As if eggs aren’t confusing enough, with their many labels, many of which (natural) mean nothing. Organic chickens apparently aren’t everything you’d hoped they’d be either.

Free_range_chicken_flock

Free range chickens (Photo: Wikimedia.org)

You may have already heard how large Organic-certified broiler operations fudge on the sunlight and movement requirements for their poultry, providing teeny doors that one chicken among hundreds may never find, and outdoor ledges that seem equally inadequate to the task.

Not comes news that Organic-certified chickens may have been dosed, while in the egg, with a small amount of antibiotic, one of the very things consumers are trying to avoid by buying Organic.

This loophole arose because the chick hatcheries were exempted from the no-antibiotic provisions that apply to live chickens. That is, the chickens receive this dose literally while in the egg, according to research by agriculture reporter Tom Philpott of Mother Jones.

In his January article, Philpott explains that the eggs destined to become your Organic chicken receive a small amount of the antibiotic gentamicin, ostensibly to prevent infection after the embryo is immunized against a virus that affects chickens, Merek’s disease.

The antibiotic is injected to prevent infection from the tiny hole created by the immunization, the industry reports. But one of Philpott’s sources, a sustainable food system expert at Johns Hopkins, questions that motive. He suspects is the real reason is … you can probably guess… the antibiotic helps speed growth.

Robert Martin, director of food system policy at Johns Hopkins’ Center for a Livable Future told Philpott that he’d witnessed these injections take place in 2007 while he chaired a Pew study on industrial animal production and surmised that they “probably aid in rapid growth of the chick in the egg.”

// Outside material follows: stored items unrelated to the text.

(* ===== verification/Config.v ===== *)
(** * The choices of config.h, and the lock they give (include/config.h,
    include/spinlock.h, the lock macros of src/pgm.cpp)

    config.h checks its settings and turns them into the macros the rest is compiled
    with; spinlock.h and pgm.cpp pick the lock by them.  Every configuration that
    compiles with the runtime's own locks has a first-come first-served lock. *)

From S2P Require Import Prelude Lock TicketLock QueueLock NonPreempt.
From Stdlib Require Import String.

Module Config.
Import Lock NonPreempt.
#[local] Open Scope Z_scope.

(** What can be chosen. *)
Record settings := Settings {
  PGM_SYNC_METHOD : Z;
  PGM_SPINLOCK_TYPE : Z;
  PGM_NP_METHOD : Z;
  PGM_ALLOW_P_SPIN : bool;
  PGM_SYNC_SCOPE : Z
}.

(** The file as it is, with and without [_USE_LITMUS]. *)
Definition config_h (use_litmus : bool) : settings :=
  Settings (if use_litmus then 1 else 0) 0 (if use_litmus then 2 else 0) false 0.

(** PGM_USE_PTHREAD_SYNC or PGM_USE_PGM_SYNC with its spinlock; PGM_PREEMPTIVE or a
    method; PGM_PRIVATE or PGM_SHARED. *)
Inductive sync := PthreadSync | PgmSync (queue : bool).
Inductive scope := Private | Shared.

Record config := Configured { c_sync : sync; c_np : option np_method; c_scope : scope }.

(** The [#error]s, in their order, and the macros. *)
Definition configure (s : settings) : string + config :=
  let m := PGM_SYNC_METHOD s in
  let np := PGM_NP_METHOD s in
  if (m =? 0) && negb (np =? 0) then inl "Cannot disable interrupts using pthread synchronization."%string
  else if (m =? 1) && (np =? 0) && negb (PGM_ALLOW_P_SPIN s) then inl "Spinlocks are unsafe without non-preemption."%string
  else if negb ((m =? 0) || (m =? 1)) then inl "Unknown synchronization method selected."%string
  else if negb ((np =? 0) || (np =? 1) || (np =? 2)) then inl "Unknown non-preemption method."%string
  else if negb ((PGM_SYNC_SCOPE s =? 0) || (PGM_SYNC_SCOPE s =? 1)) then inl "Unknown synchronization scope."%string
  else if (m =? 1) && negb ((PGM_SPINLOCK_TYPE s =? 0) || (PGM_SPINLOCK_TYPE s =? 1))
  then inl "Unknown spinlock configuration!"%string
  else inr (Configured (if m =? 0 then PthreadSync else PgmSync (PGM_SPINLOCK_TYPE s =? 1))
              (if np =? 0 then None else Some (if np =? 1 then Interrupts else Litmus))
              (if PGM_SYNC_SCOPE s =? 0 then Private else Shared)).

(** [spinlock_t] *)
Definition spinlock (queue : bool) : SpinLock := if queue then QueueLock.queuelock else TicketLock.ticketlock.

(** [pgm_lock_t] with [pgm_lock] and [pgm_unlock]; [None] for a mutex of pthreads. *)
Definition pgm_lock_t `{Litmus_np} (flags0 : tid -> Z) (c : config) : option SpinLock :=
  match c_sync c with
  | PthreadSync => None
  | PgmSync queue =>
      Some (match c_np c with None => spinlock queue | Some m => np_lock (spinlock queue) m flags0 end)
  end.

(** The configurations of the file. *)
Lemma config_h_builds :
  configure (config_h false) = inr (Configured PthreadSync None Private) /\
  configure (config_h true) = inr (Configured (PgmSync false) (Some Litmus) Private).
Proof. done. Qed.

(** What compiles can be used: pthreads preemptively only, spinlocks preemptively only
    on request. *)
Lemma configure_sound s c : configure s = inr c ->
  (c_sync c = PthreadSync -> c_np c = None) /\
  (forall q, c_sync c = PgmSync q -> c_np c = None -> PGM_ALLOW_P_SPIN s = true).
Proof.
  unfold configure. intros E.
  destruct (Z.eqb_spec (PGM_SYNC_METHOD s) 0) as [E0|E0], (Z.eqb_spec (PGM_NP_METHOD s) 0) as [N0|N0];
    destruct (Z.eqb_spec (PGM_SYNC_METHOD s) 1) as [E1|E1]; simpl in E; try lia; try done;
    repeat match type of E with context [if ?b then _ else _] => destruct b eqn:?; simpl in E; try done end;
    injection E as <-; simpl; split; try done; by destruct (PGM_ALLOW_P_SPIN s).
Qed.

Section Locks.
Context `{X : Litmus_np} `{!LitmusLaws X} (n : nat) (few : Z.of_nat n <= 2 ^ 32).

Definition spinlock_fifo (queue : bool) : FifoLock (spinlock queue) n :=
  match queue with true => QueueLock.queuelock_fifo n | false => TicketLock.ticketlock_fifo n few end.

(** Every configuration with the runtime's own locks has a first-come first-served
    lock. *)
Lemma configured_lock_promises cfg flags0 S arrived served (c : @conf S) :
  pgm_lock_t flags0 cfg = Some S -> history n arrived served c ->
  served `prefix_of` arrived /\
  (forall t u, phases c t = In -> phases c u = In -> t = u) /\
  (forall t p, (t < n)%nat -> phases c t = Locking p -> (forall u, phases c u <> In) ->
     exists c' u, rtc (some_runs n) c c' /\ phases c' u = In).
Proof.
  intros E Hr. unfold pgm_lock_t in E. destruct (c_sync cfg) as [|queue]; [done|].
  pose proof (spinlock_fifo queue) as L. injection E as <-.
  destruct (c_np cfg) as [m|]; destruct (lock_promises (n := n) _ _ c Hr) as ((w & -> & _) & ? & _ & ?);
    split_and!; auto; by exists w.
Qed.

End Locks.

End Config.
Lemma write_appends r q src :
  queue r q -> 0 < nfree r -> Z.of_nat (List.length src) = memb_sz r ->
  exists r', write_vec_ring r src = Ok (Some r') /\ queue r' (q ++ [src]) /\
    nmemb r' = nmemb r /\ memb_sz r' = memb_sz r.
Proof.
  intros Hq Hf Hlen. pose proof (q_shape r q Hq) as Hs.
  pose proof (shape_nmemb_pos r Hs) as Hn. pose proof (queue_size_bound r q Hq).
  unfold write_vec_ring, begin_write_ring.
  replace (nfree r <=? 0) with false by (symmetry; apply Z.leb_gt; lia).
  rewrite claim_slot_spec by done. simpl_outcome.
  destruct (fill_and_mark (r <| widx := wrap64 (widx r + 1) |>) (widx r mod nmemb r) src)
    as (r2 & r3 & E2 & E3 & Hs3 & (Hn3 & Hm3 & Hf3 & Hw3 & Hr3) & Hst & Hda);
    [by apply shape_set_widx | apply Z.mod_pos_bound; done | done |].
  simpl in *. rewrite E2. simpl. unfold end_write_ring. rewrite E3. simpl.
  eexists. split; [done|]. split; [|done].
  apply (queue_push r q); simpl; auto.
  - by apply shape_set_nfree.
  - rewrite Hf3. apply Z.mod_small. lia.
Qed.

Lemma mwrite_appends r q src :
  queue r q -> 0 < nfree r < 2 ^ 63 -> Z.of_nat (List.length src) = memb_sz r ->
  exists r', mwrite_vec_ring r src = Ok (Some r') /\ queue r' (q ++ [src]) /\
    nmemb r' = nmemb r /\ memb_sz r' = memb_sz r.
Proof.
  intros Hq Hf Hlen. pose proof (q_shape r q Hq) as Hs.
  pose proof (shape_nmemb_pos r Hs) as Hn. pose proof (queue_size_bound r q Hq).
  unfold mwrite_vec_ring, begin_mwrite_ring.
  replace (nfree r <=? 0) with false by (symmetry; apply Z.leb_gt; lia).
  assert (signed 64 (nfree r) = nfree r) as ->.
  { unfold signed. rewrite Z.mod_small by lia.
    by replace (nfree r <? 2 ^ (64 - 1)) with true by (symmetry; apply Z.ltb_lt; lia). }
  replace (nfree r <=? 0) with false by (symmetry; apply Z.leb_gt; lia).
  rewrite claim_slot_spec by (by apply shape_set_nfree). simpl_outcome.
  destruct (fill_and_mark ((sub_nfree r) <| widx := wrap64 (widx r + 1) |>)
              (widx r mod nmemb r) src)
    as (r2 & r3 & E2 & E3 & Hs3 & (Hn3 & Hm3 & Hf3 & Hw3 & Hr3) & Hst & Hda);
    [by apply shape_set_widx, shape_set_nfree | apply Z.mod_pos_bound; done | done |].
  simpl in *. rewrite E2. simpl. unfold end_mwrite_ring. rewrite E3. simpl.
  eexists. split; [done|]. split; [|done].
  apply (queue_push r q); simpl; auto; [lia|]. rewrite Hf3. apply Z.mod_small. lia.
Qed.
(* ===== verification/RingConc.v ===== *)
(** * The ring buffer between one writer and one reader thread

    include/ring.h runs its single-writer and single-reader routines in two
    threads without a lock.  Here the two macros [write_vec_ring] and
    [read_vec_ring] are cut into their accesses to the shared ring, and the
    accesses of the two threads interleave in any order.  The theorems say
    that no access faults, that the threads never touch the same element at
    the same time, and that the reader receives the elements in the order in
    which they were written, none lost and none twice. *)

From S2P Require Import Prelude Ring.

Module RingConc.
Import Ring.

(** Where the writer is in [write_vec_ring] (with the element it writes and,
    once it has one, its slot's address)... *)
Inductive wpc :=
| WIdle
| WTest (x : list Z)
| WClaim (x : list Z)
| WCopy (x : list Z) (dst : Z)
| WMark (dst : Z)
| WSub.

(** ... and where the reader is in [read_vec_ring]. *)
Inductive rpc :=
| RIdle
| RTest
| RSlot
| RCopy (src : Z)
| RFree (src : Z)
| RBump
| RAdd.

(** [sent] and [rcvd] record the elements in the order in which the writer
    claimed slots for them and the reader copied them out. *)
Record conf := Conf {
  c_ring : ring;
  c_w : wpc;
  c_r : rpc;
  sent : list (list Z);
  rcvd : list (list Z)
}.

#[global] Instance conf_eta : Eta conf := fun c =>
  Conf (c_ring c) (c_w c) (c_r c) (sent c) (rcvd c).

(** One access of the writer; an idle writer starts a call with [x]. *)
Definition wstep (x : list Z) (c : conf) : outcome conf :=
  let r := c_ring c in
  match c_w c with
  | WIdle => mret (c <| c_w := WTest x |>)
  | WTest x => mret (c <| c_w := if nfree r <=? 0 then WTest x else WClaim x |>)
  | WClaim x =>
      ar ← claim_slot r;
      match ar with
      | (Some dst, r) =>
          mret (c <| c_ring := r |> <| c_w := WCopy x dst |> <| sent ::= fun l => l ++ [x] |>)
      | (None, r) => mret (c <| c_ring := r |> <| c_w := WTest x |>)
      end
  | WCopy x dst =>
      r ← copy_in r dst x;
      mret (c <| c_ring := r |> <| c_w := WMark dst |>)
  | WMark dst =>
      r ← mark_slot r dst SLOT_READY;
      mret (c <| c_ring := r |> <| c_w := WSub |>)
  | WSub => mret (c <| c_ring := sub_nfree r |> <| c_w := WIdle |>)
  end.

(** One access of the reader. *)
Definition rstep (c : conf) : outcome conf :=
  let r := c_ring c in
  match c_r c with
  | RIdle => mret (c <| c_r := RTest |>)
  | RTest => mret (c <| c_r := if nfree r =? nmemb r then RTest else RSlot |>)
  | RSlot =>
      a ← ready_slot r;
      mret (c <| c_r := match a with Some src => RCopy src | None => RTest end |>)
  | RCopy src =>
      bs ← copy_out r src (memb_sz r);
      mret (c <| c_r := RFree src |> <| rcvd ::= fun l => l ++ [bs] |>)
  | RFree src =>
      r ← mark_slot r src SLOT_FREE;
      mret (c <| c_ring := r |> <| c_r := RBump |>)
  | RBump => mret (c <| c_ring := bump_ridx r |> <| c_r := RAdd |>)
  | RAdd => mret (c <| c_ring := add_nfree r |> <| c_r := RIdle |>)
  end.

(** Either thread moves; the writer only writes elements of the ring's size. *)
Inductive step : conf -> conf -> Prop :=
| step_writer c c' x :
    Z.of_nat (List.length x) = memb_sz (c_ring c) -> wstep x c = Ok c' -> step c c'
| step_reader c c' : rstep c = Ok c' -> step c c'.

Definition initial (r : ring) : conf := Conf r WIdle RIdle [] [].

(** ** The invariant *)

Definition zlen {A} (l : list A) : Z := Z.of_nat (List.length l).

(** The writer has claimed a slot it has not yet subtracted ([w_held]), not yet
    marked ready ([w_unmarked]), not yet filled ([w_unfilled]). *)
Definition w_held (p : wpc) : Z := match p with WCopy _ _ | WMark _ | WSub => 1 | _ => 0 end.
Definition w_unmarked (p : wpc) : Z := match p with WCopy _ _ | WMark _ => 1 | _ => 0 end.
Definition w_unfilled (p : wpc) : Z := match p with WCopy _ _ => 1 | _ => 0 end.

(** The reader has received an element but not advanced [ridx] ([r_ahead]),
    freed its slot but not advanced ([r_freed]), found the ring not empty and
    not advanced ([r_tested]), advanced but not given the slot back in [nfree]
    ([r_held]). *)
Definition r_ahead (p : rpc) : Z := match p with RFree _ | RBump => 1 | _ => 0 end.
Definition r_freed (p : rpc) : Z := match p with RBump => 1 | _ => 0 end.
Definition r_tested (p : rpc) : Z :=
  match p with RSlot | RCopy _ | RFree _ | RBump => 1 | _ => 0 end.
Definition r_held (p : rpc) : Z := match p with RAdd => 1 | _ => 0 end.

(** How often [widx] and [ridx] were advanced. *)
Definition nwrite (c : conf) : Z := zlen (sent c).
Definition nread (c : conf) : Z := zlen (rcvd c) - r_ahead (c_r c).

Definition wpc_ok (c : conf) : Prop :=
  let r := c_ring c in
  match c_w c with
  | WTest x => zlen x = memb_sz r
  | WClaim x => zlen x = memb_sz r /\ 0 < nfree r
  | WCopy x dst =>
      zlen x = memb_sz r /\ last (sent c) = Some x /\
      dst = (nwrite c - 1) mod nmemb r * memb_sz r
  | WMark dst => dst = (nwrite c - 1) mod nmemb r * memb_sz r
  | WIdle | WSub => True
  end.

Definition rpc_ok (c : conf) : Prop :=
  let r := c_ring c in
  match c_r c with
  | RCopy src | RFree src =>
      src = nread c mod nmemb r * memb_sz r /\ nread c < nwrite c - w_unmarked (c_w c)
  | _ => True
  end.

Record inv (c : conf) : Prop := {
  i_shape : shape (c_ring c);
  i_widx : widx (c_ring c) = wrap64 (nwrite c);
  i_ridx : ridx (c_ring c) = wrap64 (nread c);
  i_nonneg : 0 <= nread c;
  i_order : nread c + r_ahead (c_r c) <= nwrite c - w_unmarked (c_w c);
  i_held : w_held (c_w c) + r_tested (c_r c) <= nwrite c - nread c;
  i_room : nwrite c - nread c + r_held (c_r c) <= nmemb (c_ring c);
  i_nfree : nfree (c_ring c) =
    nmemb (c_ring c) - nwrite c + w_held (c_w c) + nread c - r_held (c_r c);
  i_slots : forall k, nread c <= k < nread c + nmemb (c_ring c) ->
    slot_state (c_ring c) (k mod nmemb (c_ring c)) =
    if decide (nread c + r_freed (c_r c) <= k < nwrite c - w_unmarked (c_w c))
    then SLOT_READY else SLOT_FREE;
  i_data : forall k x, nread c <= k < nwrite c - w_unfilled (c_w c) ->
    sent c !! Z.to_nat k = Some x ->
    slot_data (c_ring c) (k mod nmemb (c_ring c)) = x;
  i_prefix : rcvd c = take (List.length (rcvd c)) (sent c);
  i_wpc : wpc_ok c;
  i_rpc : rpc_ok c
}.

Lemma inv_initial r : queue r [] -> ridx r = 0 -> inv (initial r).
Proof.
  intros Hq Hr. pose proof (q_shape r _ Hq) as Hs. pose proof (shape_nmemb_pos r Hs).
  pose proof (q_length r _ Hq) as Hl. simpl in Hl.
  constructor; unfold nread, nwrite, zlen; simpl; try done; try lia.
  - rewrite (q_widx r _ Hq). simpl. by rewrite Hr.
  - intros k Hk. rewrite decide_False by lia.
    pose proof (q_empty r _ Hq k) as He. rewrite Hr in He. apply He. simpl. lia.
Qed.

(** The slot behind an index is the same before and after the index wraps. *)
Lemma wrapped_slot r k : shape r -> wrap64 k mod nmemb r = k mod nmemb r.
Proof.
  intros Hs. unfold wrap64. apply mod_mod_divide; [by apply shape_nmemb_pos | by apply shape_divides].
Qed.

Lemma wrap64_succ k : wrap64 (wrap64 k + 1) = wrap64 (k + 1).
Proof. unfold wrap64. apply Zplus_mod_idemp_l. Qed.

Lemma other_slot (a b n : Z) : 0 < n -> -n < a - b < n -> a <> b -> a mod n <> b mod n.
Proof. intros Hn Hd Hne Heq. apply Hne. by apply (mod_eq_close a b n). Qed.

Lemma inv_nfree_bound c : inv c -> 0 <= nfree (c_ring c) <= nmemb (c_ring c) /\ nmemb (c_ring c) < 2 ^ 64.
Proof.
  intros []. pose proof (sh_bytes _ i_shape0). pose proof (sh_memb_sz _ i_shape0).
  pose proof (shape_nmemb_pos _ i_shape0).
  assert (0 <= w_held (c_w c)) by (destruct (c_w c); simpl; lia).
  assert (0 <= r_held (c_r c)) by (destruct (c_r c); simpl; lia).
  assert (0 <= r_tested (c_r c)) by (destruct (c_r c); simpl; lia). nia.
Qed.

Ltac unfold_conf :=
  unfold wpc_ok, rpc_ok in *; unfold nread, nwrite in *; simpl in *.

Lemma wstep_claim c x :
  inv c -> c_w c = WClaim x -> exists c', wstep [] c = Ok c' /\ inv c'.
Proof.
  intros Hi Hw. destruct c as [r w rp s rc]. simpl in Hw. subst w.
  destruct Hi as [Hs Hwi Hri Hnn Ho Hh Hr Hf Hsl Hd Hp [Hx Hfr] Hrp]. unfold_conf.
  pose proof (shape_nmemb_pos r Hs).
  unfold wstep. simpl. rewrite claim_slot_spec by done. simpl_outcome.
  rewrite Hwi, wrapped_slot, wrap64_succ by done. eexists. split; [done|].
  assert (Hz : zlen (s ++ [x]) = zlen s + 1) by (unfold zlen; rewrite length_app; simpl; lia).
  constructor; unfold_conf; rewrite ?Hz; try done; try lia.
  - by apply shape_set_widx.
  - intros k Hk. change (slot_state _ ?i) with (slot_state r i).
    rewrite Hsl by lia. repeat case_decide; (done || lia).
  - intros k y Hk Hy. change (slot_data _ ?i) with (slot_data r i). apply Hd; [lia|].
    rewrite lookup_app_l in Hy; [done|]. unfold zlen in *. lia.
  - rewrite Hp at 1. rewrite take_app_le; [done|]. unfold zlen in *. destruct rp; simpl in *; lia.
  - rewrite last_snoc. replace (zlen s + 1 - 1) with (zlen s) by lia. done.
  - destruct rp; try done; simpl in *; intuition lia.
Qed.

Lemma wstep_copy c x dst :
  inv c -> c_w c = WCopy x dst -> exists c', wstep [] c = Ok c' /\ inv c'.
Proof.
  intros Hi Hw. destruct c as [r w rp s rc]. simpl in Hw. subst w.
  destruct Hi as [Hs Hwi Hri Hnn Ho Hh Hr Hf Hsl Hd Hp (Hx & Hl & ->) Hrp]. unfold_conf.
  pose proof (shape_nmemb_pos r Hs).
  destruct (copy_in_spec r ((zlen s - 1) mod nmemb r) x Hs)
    as (r2 & E2 & Hs2 & (Hn2 & Hm2 & Hf2 & Hw2 & Hr2) & Hst2 & Hda2);
    [by apply Z.mod_pos_bound | done |].
  unfold wstep. simpl. rewrite E2. simpl_outcome. eexists. split; [done|].
  constructor; unfold_conf; rewrite ?Hn2, ?Hf2, ?Hw2, ?Hr2, ?Hm2; try done; try lia.
  - intros k Hk. by rewrite Hst2, Hsl.
  - intros k y Hk Hy. rewrite Hda2. case_decide as Hc.
    + apply mod_eq_close in Hc; [|lia|destruct rp; simpl in *; lia]. subst k.
      rewrite last_lookup in Hl. unfold zlen in Hy.
      replace (Z.to_nat (Z.of_nat (List.length s) - 1)) with (pred (List.length s)) in Hy by lia.
      congruence.
    + apply Hd; [|done]. enough (k <> zlen s - 1) by lia. intros ->. done.
Qed.

Lemma wstep_mark c dst :
  inv c -> c_w c = WMark dst -> exists c', wstep [] c = Ok c' /\ inv c'.
Proof.
  intros Hi Hw. destruct c as [r w rp s rc]. simpl in Hw. subst w.
  destruct Hi as [Hs Hwi Hri Hnn Ho Hh Hr Hf Hsl Hd Hp -> Hrp]. unfold_conf.
  pose proof (shape_nmemb_pos r Hs).
  destruct (mark_slot_spec r ((zlen s - 1) mod nmemb r) SLOT_READY Hs)
    as (r2 & E2 & Hs2 & (Hn2 & Hm2 & Hf2 & Hw2 & Hr2) & Hst2 & Hda2);
    [by apply Z.mod_pos_bound|].
  unfold wstep. simpl. rewrite E2. simpl_outcome. eexists. split; [done|].
  assert (0 <= r_ahead rp <= 1 /\ r_freed rp <= r_ahead rp /\ 0 <= r_held rp)
    by (destruct rp; simpl; lia).
  constructor; unfold_conf; rewrite ?Hn2, ?Hf2, ?Hw2, ?Hr2, ?Hm2; try done; try lia.
  - intros k Hk. rewrite Hst2, Hsl by lia. case_decide as Hc.
    + apply mod_eq_close in Hc; [|lia|lia]. subst k. by rewrite decide_True by lia.
    + assert (k <> zlen s - 1) by (by intros ->).
      repeat case_decide; (done || lia).
  - intros k y Hk Hy. rewrite Hda2. by apply Hd.
  - destruct rp; try done; simpl in *; intuition lia.
Qed.

Lemma wstep_inv c x :
  inv c -> zlen x = memb_sz (c_ring c) -> exists c', wstep x c = Ok c' /\ inv c'.
Proof.
  intros Hi Hx. destruct (c_w c) as [|y|y|y d|d|] eqn:Ew.
  - unfold wstep. rewrite Ew. eexists. split; [done|].
    destruct c as [r w rp s rc], Hi; unfold_conf; subst w; constructor; unfold_conf; done.
  - unfold wstep. rewrite Ew. eexists. split; [done|].
    destruct c as [r w rp s rc], Hi; unfold_conf; subst w; unfold_conf.
    destruct (Z.leb_spec (nfree r) 0); constructor; unfold_conf; done.
  - destruct (wstep_claim c y Hi Ew) as (c' & E & Hi'). exists c'. split; [|done].
    revert E. unfold wstep. by rewrite Ew.
  - destruct (wstep_copy c y d Hi Ew) as (c' & E & Hi'). exists c'. split; [|done].
    revert E. unfold wstep. by rewrite Ew.
  - destruct (wstep_mark c d Hi Ew) as (c' & E & Hi'). exists c'. split; [|done].
    revert E. unfold wstep. by rewrite Ew.
  - unfold wstep. rewrite Ew. eexists. split; [done|].
    pose proof (inv_nfree_bound c Hi).
    destruct c as [r w rp s rc], Hi; unfold_conf; subst w; unfold_conf.
    constructor; unfold_conf; try done; try lia.
    + by apply shape_set_nfree.
    + assert (0 <= r_ahead rp <= 1 /\ 0 <= r_held rp) by (destruct rp; simpl; lia).
      unfold wrap64. rewrite Z.mod_small; lia.
Qed.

There’s no telling how many poultry producers are using gentamicin in their hatchery eggs, apparently US officials do not keep track of such details (or aren’t willing to tell us if they do).

To be fair, the chicken producers may consider the vaccine to be important. After all, with chickens jam-packed in poultry houses, producers cannot afford to lose them to disease, there’s plenty of loss already due to the overcrowding and rough handling.

Philpott reports that Purdue has reduced its use of the antibiotic to service it’s Organic and antibiotic-free labels, like Rosies (whew!).

A word to the wise: Look for Antibiotic-Free chickens. This loophole doesn’t apply to this label. Usually Organic trumps less single-item certifications, but in this case, you really want Antibiotic-Free and Organic.

In the meantime, explore other ways to secure unadulterated chickens: Find a local farmer who sells direct or head to the farmer’s market where you’re likely to find pastured chickens, and while you’re asking how they were raised, be sure to inquire about their hatchery and whether or not they were vaccinated for Marek’s.

This is admittedly getting into the fine details. I barely know this much about my kids’ vaccination history, and I can imagine that some farmers may not even know when you first ask. But sadly, with our food systems’ total focuses on production and profits, we consumers have to become experts. (I can recall asking the fellow from whom we buy tortilla chips whether his source corn was GMO or not. He didn’t know at first, but within weeks, he had put up a NonGMO sign at his booth at our farmers market.)

The bottomline is if you make the effort to buy antibiotic-free, you’ll save yourself needless exposure to antibiotics and contribute to a cleaner system overall.

We now know without doubt that antibiotic resistance originates in part, and perhaps in large part, in our “modern” industrial food systems. Do we even need to review the number of people estimated to die each year in the United States as a result of antibiotic resistance?